Does anyone have citations/definitions approved by Medical Staff for the term “METABOLIC or TOXIC encephalopathy due to ETOH”?  How does one distinguish a patient that may be simply be intoxicated with slurred speech and other impairments from what some CDI term “alcoholic encephalopathy”?  Reviewing the literature on our site, I find no author that has published articles or provided education on Encephalopathy that has commented on the existence of “alcoholic encephalopathy”. Is this a valid condition? 


  • Hi Paul,

    I have always thought of alcoholic encephalopathy as a chronic encephalopathy r/t alcoholism?

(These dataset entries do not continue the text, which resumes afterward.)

(** * A shallow embedding of [mail2.py], the terminal IMAP/SMTP mail client

    The development follows the layout of the Python file: helper functions
    ([decode_maybe], [extract_text_plain], [input_nonempty]), the IMAP client
    ([ImapClient]), the SMTP client ([SmtpClient]) and the application
    ([MailApp]).  The program comes first, then the vocabulary of the
    statements and the inputs they are run on, then the statements.

    Conventions of the model.

    - A Python [str] is a Rocq [string] holding the UTF-8 encoding of the
      text; [bytes] is a [string] as well.  Comparing two such strings byte
      by byte is comparing the texts code point by code point, which is how
      Python orders [str].  The blanks of [str.strip] and [str.split] are
      those of [str.isspace], the ones outside ASCII in their UTF-8
      encoding.  The function [lower] lowers the letters A to Z and serves
      where the lowered text is compared with ASCII text; where names are
      sorted by [str.lower], the lowering is the library's.
    - An exception is a value of [exn]; every constructor stands for an
      instance of Python's [Exception], which is what [except Exception]
      catches.  Fallible code returns a [result].
    - Calls into [smtplib], [imaplib] and [email] are outcomes supplied by
      the environment: a record field or a section variable per call. *)

From stdpp Require Import gmap strings list sorting.
From Stdlib Require Import String Ascii Lia DecimalString.

Set Warnings "-register-all".
Open Scope string_scope.
Arguments String.append !s1 s2 : simpl nomatch.

(** ** Exceptions and results *)

Inductive exn : Type :=
| IndexError
| AttributeError (msg : string)
| AssertionError
| EOFError
| KeyError (key : string)
| RuntimeError (msg : string)
| PlainException (msg : string)
| LibraryError (msg : string)
| ValueError (msg : string).

Inductive result (A : Type) : Type :=
| Ok (a : A)
| Raise (e : exn).

Arguments Ok {A} a.
Arguments Raise {A} e.

Definition is_ok {A} (r : result A) : bool :=
  match r with Ok _ => true | Raise _ => false end.

(** The [AttributeError] of an attribute looked up on an object that has
    none of that name, with the message Python gives it. *)
Definition no_attribute (type attr : string) : exn :=
  AttributeError ("'" ++ type ++ "' object has no attribute '" ++ attr ++ "'").

(** ** Python string operations *)

Definition bytes := string.

(** The double quote, character 34. *)
Definition dquote : ascii := "034"%char.
Definition comma : ascii := ","%char.

(** The blanks of [str.isspace] in ASCII: tab, line feed, vertical tab, form
    feed, carriage return, the four separators 28..31 and the space. *)
Definition is_space (c : ascii) : bool :=
  let n := nat_of_ascii c in
  (((9 <=? n) && (n <=? 13)) || ((28 <=? n) && (n <=? 32)))%nat.

Definition lower_char (c : ascii) : ascii :=
  let n := nat_of_ascii c in
  if ((65 <=? n) && (n <=? 90))%nat then ascii_of_nat (n + 32) else c.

  • Same here.  I should have clarified my question pertains to ‘acute, toxic (metabolic) encephalopathy.  I see many references to chronic forms of encephalopathy, and ETOH is stated as a cause of chronic encephalopathy in alcoholics.  But, does ETOH also result in acute, metabolic?  Thanks!
  • hmmm... good question. I think it would be hard to discern from intoxication and/or withdrawal unless you have metabolic abnormalities  pointing to a distinct metabolic issue (ex: electrolyte disturbances) beyond simply consumption of ETOH. I would not code 'alcoholic encephalopathy' if the patient is intoxicated.
  • Logical and thoughtful response, Katy!  Certainly agree that mere intoxication is not supportive of 'acute, metabolic or toxic' encephalopathy.  thank you. 
  • If the providers are documenting Acute Toxic Encephalopathy 2/2 to acute intoxication.  There are some who are interpreting the word "toxic" in this statement to Poisoning or Toxic Effect of Alcohol with Toxic Encephalopathy when patient's AMS and brain function appears to be more of just intoxication or drunkenness.  What clinical criteria moves a patient from just being acute intoxicated to toxic.  Blood alcohol level or GCS???? 
  • I have nothing to cite as a point of reference but alcohol-related metabolic encephalopathy could be considered, even in the setting of acute intoxication, when the electrolyte derangement is significant, i.e. magnesium - and the patient's mental status doesn't respond as expected with decreased BAL.  My thoughts.
  • I have nothing to cite as a point of reference but alcohol-related metabolic encephalopathy 
    Update:  Interesting article by Dr. Pinson in ACP.  https://acphospitalist.org/archives/2018/02/coding-alcohol-use-disorders-part-2.htm
  • I saw the question when I came to the forum to look for advise regarding this same issue.  The only information I find is from the 2019 CDI pocket guide that states, “toxic encephalopathy due to alcohol intoxication should be coded as T51.0x1a with G92, not as alcoholic encephalopathy (G31.2).”  Any thoughts on this? 
  • we have had a few denials for coding toxic metabolic encephalopathy in cases of patient coming in with AMS  and then going through withdrawal and the providers say toxic encephalopathy and severe etoh use disorder. They say that the code F10.231 alcohol dependence with withdrawal delirium should be used in  these cases.